In all these cases, homelessness is not a “literal”, but has legal status. They do not have a home that is appropriate under the official definition of “personal accommodation.” In many countries the concept of “homelessness” may have a slightly different meaning than in developed countries. With rampant poverty, the concept of private housing is determined by local custom and dwelling in a hut or a shack made of corrugated metal is not ashamed and so absence of a roof over your head is not a sign of extreme poverty and also does not make a man a pariah. In countries where the population mostly lives in slums used a group of exoticism for more precise characteristics of their realities. Thus, the slums of Brazil are known as favelas. This poor settlement of mixed origin, located on the mountain slopes descend towards the metropolis, is controlled by gangs of drug barons. In Spanish-speaking countries like the notion of implication is the barrio. In Russia, the slums are often called wooden barracks apartment with no amenities. Slums are also usually the most prevalent in tropical and subtropical climates as in cold climates for a long existence in low-quality housing with an almost complete lack of necessary infrastructure is physically impossible. There should also be taken into account the fact that the population density of the Nordic countries is less significant, and rarely leads to a high concentration of population, according to Home and Homelessness in the Medieval and Renaissance.
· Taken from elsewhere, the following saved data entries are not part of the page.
Lemma split_absent g1 a k m g2 : NoDup (eaddr <$> (g1 ++ mkEntry a k m :: g2)) → (a ∉ (recency g1).*1) ∧ (a ∉ (recency g2).*1).
Proof.
  rewrite fmap_app, fmap_cons. cbn. intros (H1 & H2 & (H3 & H4)%NoDup_cons)%NoDup_app. rewrite !recency_addrs. split; [|done]. intros Hx. apply (H2 _ Hx). by left.
Qed.

(** ** The verification stack *)

Lemma naive_absent a l x : a ∉ l → naive_search a l x = None.
Proof.
  revert x. induction l as [|b l IH]; intros x Hn; [done|]. apply not_elem_of_cons in Hn as [Hb Hn]. cbn. rewrite (proj2 (Z.eqb_neq b a)) by done. by rewrite IH.
Qed.

Lemma naive_present a l1 l2 x : a ∉ l1 → 0 ≤ x → x + Z.of_nat (length l1) < 2 ^ 64 → naive_search a (l1 ++ a :: l2) x = Some (x + Z.of_nat (length l1), l1 ++ l2).
Proof.
  revert x. induction l1 as [|b l1 IH]; intros x Hn Hx Hl; cbn [app naive_search length] in *; [rewrite Z.eqb_refl; f_equal; f_equal; lia|].
  apply not_elem_of_cons in Hn as [Hb Hn]. rewrite (proj2 (Z.eqb_neq b a)) by done. rewrite (wrap_small 64 (x + 1)) by (unfold in_width; lia).
  rewrite IH by (done || lia). f_equal. f_equal. lia.
Qed.

Lemma verify_absent a u g c : stack c = eaddr <$> g → a ∉ (eaddr <$> g) → verifyStackDist a u c = (Infinity, if u then with_stack ((eaddr <$> g) ++ [a]) c else c).
Proof. intros Hs Hn. unfold verifyStackDist. rewrite Hs. rewrite naive_absent; [done|]. by rewrite <- Permutation_rev. Qed.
Traditionally, nomads moved with their herds living in temporary shelters such as tents or just in the open air and therefore the concept of homelessness is not among them. In the sedentary lifestyle that is characteristic for the majority of the inhabitants of developed and developing countries, a way of life is rare and it is related to ethnic minorities who are prone to wander like gypsies, the Irish travelers, and others. Homelessness of these individuals is voluntary, and there are “nomads” travel encampments, living usually in vehicles or buildings are often accidental non-residential type. With respect to such persons by the authorities often apply measures aimed at forced assimilation of “civilized” society. Currently, the authorities of various countries apply measures to monitor the execution of such persons of parental responsibilities in relation to young children who, as a result of lifestyle their parents do not always get them to have good education and health.
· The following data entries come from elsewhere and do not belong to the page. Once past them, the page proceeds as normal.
Definition unsetReg (s : Scoreboard) (reg_idx : Z) : res Scoreboard :=
  _ ← assert_ (u32 reg_idx <? numTotalRegs s);
  if numPhysRegs s <=? u32 reg_idx then Ok s
  else if isZeroReg s reg_idx then Ok s
  else b ← vwrite (regScoreBoard s) reg_idx false; Ok (with_board b s).

End scoreboard.
End Scoreboard.

(** ** The maps of a new CPU *)

(** The part of the constructor [FullO3CPU] that sets up the rename maps: each thread has a map
    and a commit map, and its architectural registers get physical ones off the free list. *)
Module CpuMaps.
Import O3Regs RenameMap.

Section cpu.
Context `{ISA} (f : PhysRegFile).

(** Registers [ridx] to [ridx + n] of one class. *)
Fixpoint init_class (get : UnifiedFreeList → res (Z * UnifiedFreeList)) (set : UnifiedRenameMap → Z → Z → res UnifiedRenameMap)
    (n : nat) (ridx : Z) (renameMap commitRenameMap : UnifiedRenameMap) (fl : UnifiedFreeList) : res (UnifiedRenameMap * UnifiedRenameMap * UnifiedFreeList) :=
  match n with
  | O => Ok (renameMap, commitRenameMap, fl)
  | S n =>
      '(phys_reg, fl) ← get fl;
      renameMap ← set renameMap ridx phys_reg;
      commitRenameMap ← set commitRenameMap ridx phys_reg;
      init_class get set n (ridx + 1) renameMap commitRenameMap fl
  end.

Definition fpZeroReg : Z := if isAlpha then ZeroReg else RegIndex (NumFloatRegs + 1).

Definition init_thread (fl : UnifiedFreeList) : res (UnifiedRenameMap * UnifiedRenameMap * UnifiedFreeList) :=
  let m := init ZeroReg fpZeroReg in
  '(renameMap, commitRenameMap, fl) ← init_class getIntReg (setIntEntry f) (Z.to_nat NumIntRegs) 0 m m fl;
  '(renameMap, commitRenameMap, fl) ← init_class getFloatReg (setFloatEntry f) (Z.to_nat NumFloatRegs) 0 renameMap commitRenameMap fl;
  init_class getCCReg (setCCEntry f) (Z.to_nat NumCCRegs) 0 renameMap commitRenameMap fl.

(** The active threads. *)
Fixpoint init_threads (active_threads : nat) (fl : UnifiedFreeList) : res (list (UnifiedRenameMap * UnifiedRenameMap) * UnifiedFreeList) :=
  match active_threads with
  | O => Ok ([], fl)
  | S n =>
      '(renameMap, commitRenameMap, fl) ← init_thread fl;
      '(maps, fl) ← init_threads n fl;
      Ok ((renameMap, commitRenameMap) :: maps, fl)
  end.

(** With the checks of the register counts; the maps of inactive threads stay as [init] leaves
    them. *)
Definition init_maps (numThreads active_threads : nat) : res (list (UnifiedRenameMap * UnifiedRenameMap) * UnifiedFreeList) :=
  _ ← assert_ (Z.of_nat numThreads * NumIntRegs <=? numIntPhysRegs f);
  _ ← assert_ (Z.of_nat numThreads * NumFloatRegs <=? numFloatPhysRegs f);
  _ ← assert_ (Z.of_nat numThreads * NumCCRegs <=? numCCPhysRegs f);
  '(maps, fl) ← init_threads active_threads (newUnifiedFreeList f);
  let m := init ZeroReg fpZeroReg in
  Ok (maps ++ replicate (numThreads - active_threads) (m, m), fl).

End cpu.
End CpuMaps.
The condition of homeless people is usually defined as homeless, is a situation in which a person has long been a place of residence. This distinguishes them from members of a nomadic culture (such as the Roma people, known as Gypsies or Gypsy) for which this condition (together with life in a closed community and social collectivism) is a normal and an ancient history. There are many points of view considering the consequences of homeless and considering the races that are overrepresented on the streets and others are not.
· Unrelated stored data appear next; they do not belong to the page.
(* ===== verification/O3Rename.v ===== *)
(** * The rename stage of the out-of-order CPU

    [cpu/o3/rename.hh] and [cpu/o3/rename_impl.hh]: instructions arrive from decode, wait in the
    queue [insts] or, while the stage is blocked, in the skid buffer, get physical registers, and
    leave for the issue stage in order.  The renames of each instruction are kept in the history
    buffer, newest first, until commit frees the previous registers or a squash undoes them.

    A [Stage] is the object with what it points to: the rename maps of its threads, the free
    lists and the scoreboard they share, and the dynamic instructions, a heap of records.  The
    wires it reads in a cycle are the record [Wires]; what it writes to [toDecode] and [toIEW]
    are fields, which the CPU clears between cycles.  [flatten] stands for the thread context's [flattenIntIndex] and the like, which
    each instruction set defines.  Calls of the CPU and of probe listeners are recorded in
    [calls]; statistics are counted in [stats]. *)

From S2P Require Import Prelude O3Regs.

Open Scope Z_scope.

Module O3Rename.
Import O3Regs RenameMap.

(** [int] *)
Definition i32 (x : Z) : Z := (x + 2 ^ 31) mod 2 ^ 32 - 2 ^ 31.

(** ** Dynamic instructions: the part the stage uses *)

Record StaticInst := mkStaticInst {
  srcRegIdx : list Z;
  destRegIdx : list Z;
  numIntDestRegs : Z;
  numFPDestRegs : Z;
  numCCDestRegs : Z;
  isLoad : bool;
  isStore : bool;
  isIprAccess : bool;
  isStoreConditional : bool;
  staticSerializeBefore : bool;
  staticSerializeAfter : bool
}.

Record InstStatus := mkInstStatus {
  SerializeBefore : bool;
  SerializeAfter : bool;
  SerializeHandled : bool;
  Squashed : bool;
  CanIssue : bool;
  CanCommit : bool;
  Committed : bool;
  RobEntry : bool
}.

Definition with_SerializeBefore (x : bool) (b : InstStatus) : InstStatus :=
  mkInstStatus x (SerializeAfter b) (SerializeHandled b) (Squashed b) (CanIssue b) (CanCommit b) (Committed b) (RobEntry b).
Definition with_SerializeAfter (x : bool) (b : InstStatus) : InstStatus :=
  mkInstStatus (SerializeBefore b) x (SerializeHandled b) (Squashed b) (CanIssue b) (CanCommit b) (Committed b) (RobEntry b).
Definition with_SerializeHandled (x : bool) (b : InstStatus) : InstStatus :=
  mkInstStatus (SerializeBefore b) (SerializeAfter b) x (Squashed b) (CanIssue b) (CanCommit b) (Committed b) (RobEntry b).
Definition with_Squashed (x : bool) (b : InstStatus) : InstStatus :=
  mkInstStatus (SerializeBefore b) (SerializeAfter b) (SerializeHandled b) x (CanIssue b) (CanCommit b) (Committed b) (RobEntry b).
Definition with_CanIssue (x : bool) (b : InstStatus) : InstStatus :=
  mkInstStatus (SerializeBefore b) (SerializeAfter b) (SerializeHandled b) (Squashed b) x (CanCommit b) (Committed b) (RobEntry b).
Definition with_CanCommit (x : bool) (b : InstStatus) : InstStatus :=
  mkInstStatus (SerializeBefore b) (SerializeAfter b) (SerializeHandled b) (Squashed b) (CanIssue b) x (Committed b) (RobEntry b).
Definition with_Committed (x : bool) (b : InstStatus) : InstStatus :=
  mkInstStatus (SerializeBefore b) (SerializeAfter b) (SerializeHandled b) (Squashed b) (CanIssue b) (CanCommit b) x (RobEntry b).
Definition with_RobEntry (x : bool) (b : InstStatus) : InstStatus :=
  mkInstStatus (SerializeBefore b) (SerializeAfter b) (SerializeHandled b) (Squashed b) (CanIssue b) (CanCommit b) (Committed b) x.

Record DynInst := mkDynInst {
  staticInst : StaticInst;
  seqNum : Z;
  threadNumber : nat;
  status : InstStatus;
  _srcRegIdx : list Z;
  _readySrcRegIdx : list bool;
  readyRegs : Z;
  _flatDestRegIdx : list Z;
  _destRegIdx : list Z;
  _prevDestRegIdx : list Z
}.

Definition with_status (x : InstStatus) (i : DynInst) : DynInst :=
  mkDynInst (staticInst i) (seqNum i) (threadNumber i) x (_srcRegIdx i) (_readySrcRegIdx i) (readyRegs i) (_flatDestRegIdx i) (_destRegIdx i) (_prevDestRegIdx i).
Definition with__srcRegIdx (x : list Z) (i : DynInst) : DynInst :=
  mkDynInst (staticInst i) (seqNum i) (threadNumber i) (status i) x (_readySrcRegIdx i) (readyRegs i) (_flatDestRegIdx i) (_destRegIdx i) (_prevDestRegIdx i).
Definition with__readySrcRegIdx (x : list bool) (i : DynInst) : DynInst :=
  mkDynInst (staticInst i) (seqNum i) (threadNumber i) (status i) (_srcRegIdx i) x (readyRegs i) (_flatDestRegIdx i) (_destRegIdx i) (_prevDestRegIdx i).
Definition with_readyRegs (x : Z) (i : DynInst) : DynInst :=
  mkDynInst (staticInst i) (seqNum i) (threadNumber i) (status i) (_srcRegIdx i) (_readySrcRegIdx i) x (_flatDestRegIdx i) (_destRegIdx i) (_prevDestRegIdx i).
Definition with__flatDestRegIdx (x : list Z) (i : DynInst) : DynInst :=
  mkDynInst (staticInst i) (seqNum i) (threadNumber i) (status i) (_srcRegIdx i) (_readySrcRegIdx i) (readyRegs i) x (_destRegIdx i) (_prevDestRegIdx i).
Definition with__destRegIdx (x : list Z) (i : DynInst) : DynInst :=
  mkDynInst (staticInst i) (seqNum i) (threadNumber i) (status i) (_srcRegIdx i) (_readySrcRegIdx i) (readyRegs i) (_flatDestRegIdx i) x (_prevDestRegIdx i).
Definition with__prevDestRegIdx (x : list Z) (i : DynInst) : DynInst :=
  mkDynInst (staticInst i) (seqNum i) (threadNumber i) (status i) (_srcRegIdx i) (_readySrcRegIdx i) (readyRegs i) (_flatDestRegIdx i) (_destRegIdx i) x.

Definition isSerializeBefore (i : DynInst) : bool := staticSerializeBefore (staticInst i) || SerializeBefore (status i).
Definition isSerializeAfter (i : DynInst) : bool := staticSerializeAfter (staticInst i) || SerializeAfter (status i).
Definition setSerializeBefore (i : DynInst) : DynInst := with_status (with_SerializeBefore true (status i)) i.
Definition clearSerializeBefore (i : DynInst) : DynInst := with_status (with_SerializeBefore false (status i)) i.
Definition isTempSerializeBefore (i : DynInst) : bool := SerializeBefore (status i).
Definition setSerializeHandled (i : DynInst) : DynInst := with_status (with_SerializeHandled true (status i)) i.
Definition isSerializeHandled (i : DynInst) : bool := SerializeHandled (status i).
Definition setSquashed (i : DynInst) : DynInst := with_status (with_Squashed true (status i)) i.
Definition isSquashed (i : DynInst) : bool := Squashed (status i).
Definition setCanIssue (i : DynInst) : DynInst := with_status (with_CanIssue true (status i)) i.
Definition setCanCommit (i : DynInst) : DynInst := with_status (with_CanCommit true (status i)) i.
Definition readyToCommit (i : DynInst) : bool := CanCommit (status i).
Definition setCommitted (i : DynInst) : DynInst := with_status (with_Committed true (status i)) i.
Definition setInROB (i : DynInst) : DynInst := with_status (with_RobEntry true (status i)) i.
Definition clearInROB (i : DynInst) : DynInst := with_status (with_RobEntry false (status i)) i.
Definition isInROB (i : DynInst) : bool := RobEntry (status i).
Definition numSrcRegs (i : DynInst) : Z := vsize (srcRegIdx (staticInst i)).

Definition renameSrcReg (idx renamed_src : Z) (i : DynInst) : res DynInst :=
  l ← vwrite (_srcRegIdx i) idx renamed_src; Ok (with__srcRegIdx l i).
Definition flattenDestReg (idx flattened_dest : Z) (i : DynInst) : res DynInst :=
  l ← vwrite (_flatDestRegIdx i) idx flattened_dest; Ok (with__flatDestRegIdx l i).
Definition renameDestReg (idx renamed_dest previous_rename : Z) (i : DynInst) : res DynInst :=
  d ← vwrite (_destRegIdx i) idx renamed_dest;
  p ← vwrite (_prevDestRegIdx i) idx previous_rename;
  Ok (with__prevDestRegIdx p (with__destRegIdx d i)).

(** [++readyRegs == numSrcRegs()], with [readyRegs] of 8 bits. *)
Definition markSrcRegReady (i : DynInst) : DynInst :=
  let i := with_readyRegs (u8 (readyRegs i + 1)) i in
  if readyRegs i =? numSrcRegs i then setCanIssue i else i.
Definition markSrcRegReadyIdx (src_idx : Z) (i : DynInst) : res DynInst :=
  l ← vwrite (_readySrcRegIdx i) src_idx true;
  Ok (markSrcRegReady (with__readySrcRegIdx l i)).

(** ** The state of the stage *)

Inductive RenameStatus := Active | Inactive.
Inductive ThreadStatus := Running | Idle | StartSquash | Squashing | Blocked | Unblocking | SerializeStall.
Inductive FullSource := ROB | IQ | LQ | SQ | NONE.

#[export] Instance RenameStatus_eq_dec : EqDecision RenameStatus.
Proof. solve_decision. Defined.
#[export] Instance ThreadStatus_eq_dec : EqDecision ThreadStatus.
Proof. solve_decision. Defined.

Inductive Stat :=
  | renameSquashCycles | renameIdleCycles | renameBlockCycles | renameSerializeStallCycles | renameRunCycles
  | renameUnblockCycles | renameRenamedInsts | renameSquashedInsts | renameROBFullEvents | renameIQFullEvents
  | renameLQFullEvents | renameSQFullEvents | renameFullRegistersEvents | renameRenamedOperands | renameRenameLookups
  | renameCommittedMaps | renameUndoneMaps | renamedSerializing | renamedTempSerializing | renameSkidInsts
  | intRenameLookups | fpRenameLookups.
Even the term tramp is not completely comparable to the homeless as people who fall in its class make their wandering lifestyle. The plight of the homeless and more visible in the poorest areas of large cities and suburban areas, even if the homeless or transient people often coexist more or less visibly in communities where residents are not poor. The legal term homeless is often used as an alternative to officially: homeless person, or: the homeless.
There are many places where homeless can find refuge: outside- in a tent or in the trash; in a vehicle – a car or a trailer. Some of these are wealthy people who live in this way by choice and do not consider themselves “homeless” in the usual sense. For others, a vehicle can serve as a temporary arrangement, just for example, people evicted from their homes. This occurs in a public place: parks, bus or train stations, airports; in abandoned structures: buildings and abandoned cars, boats pulled ashore; shelters; dormitories that offer temporary housing and are often used by financial people trying to get out of homelessness; friends or family; refugee camps: camps are properly equipped for the homeless usually located near the train stations.